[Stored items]

· · ·

Lemma is_digit_colon : is_digit colon = false.
Proof. reflexivity. Qed.

Lemma no_digits_across_colon (a b : string) :
  digits_to_end (a ++ String colon b) = false.
Proof.
  destruct a as [|c a]; [reflexivity|].
  change (digits_to_end (String c a ++ String colon b))
    with (all_digits (String c a ++ String colon b)).
  rewrite all_digits_app.
  change (all_digits (String colon b))
    with (is_digit colon && all_digits b).
  rewrite is_digit_colon. now rewrite andb_false_r.
Qed.

(** On [pre:digits] the search of [/:(\d+)$/] succeeds at the colon that
    precedes the digits, and captures them. *)
Lemma match_colon_digits_app (pre digits : string) :
  digits_to_end digits = true ->
  match_colon_digits (pre ++ String colon digits) = Some digits.
Proof.
  intros Hd. induction pre as [|c pre IH]; simpl.
  - now rewrite Hd.
  - rewrite no_digits_across_colon, andb_false_r. exact IH.
Qed.

Lemma replace_colon_digits_app (pre digits : string) :
  digits_to_end digits = true ->
  replace_colon_digits (pre ++ String colon digits) = pre.
Proof.
  intros Hd. induction pre as [|c pre IH]; simpl.
  - now rewrite Hd.
  - rewrite no_digits_across_colon, andb_false_r. now rewrite IH.
Qed.

(** Conversely a match means that the string has the shape [pre:digits]. *)
Lemma match_colon_digits_shape (s digits : string) :
  match_colon_digits s = Some digits ->
  digits_to_end digits = true /\
  exists pre, s = pre ++ String colon digits.
Proof.
  induction s as [|c s IH]; simpl; [discriminate|].
  destruct (Ascii.eqb c colon && digits_to_end s) eqn:E.
  - intros [= <-]. apply andb_prop in E as [Ec Hd].
    apply Ascii.eqb_eq in Ec. subst c. split; [exact Hd|].
    now exists "".
  - intros H. destruct (IH H) as [Hd [pre ->]]. split; [exact Hd|].
    now exists (String c pre).
Qed.

Lemma replace_colon_digits_no_match (s : string) :
  match_colon_digits s = None -> replace_colon_digits s = s.
Proof.
  induction s as [|c s IH]; simpl; [reflexivity|].
  destruct (Ascii.eqb c colon && digits_to_end s); [discriminate|].
  intros H. now rewrite IH.
Qed.

Lemma append_empty_r (s : string) : s ++ "" = s.
Proof. induction s as [|c s IH]; simpl; [reflexivity | now rewrite IH]. Qed.

Lemma append_assoc (a b c : string) : (a ++ b) ++ c = a ++ (b ++ c).
Proof. induction a as [|x a IH]; simpl; [reflexivity | now rewrite IH]. Qed.

End JsStringFacts.

(** ** The canonical URL resolver *)

Section ResolverFacts.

· · ·

→ ASSIGNED TASK
Reproduce every line from the entries that holds the word "induction".

→ EXPECTED ANSWER
  intros Hd. induction pre as [|c pre IH]; simpl.
  intros Hd. induction pre as [|c pre IH]; simpl.
  induction s as [|c s IH]; simpl; [discriminate|].
  induction s as [|c s IH]; simpl; [reflexivity|].
Proof. induction s as [|c s IH]; simpl; [reflexivity | now rewrite IH]. Qed.
Proof. induction a as [|x a IH]; simpl; [reflexivity | now rewrite IH]. Qed.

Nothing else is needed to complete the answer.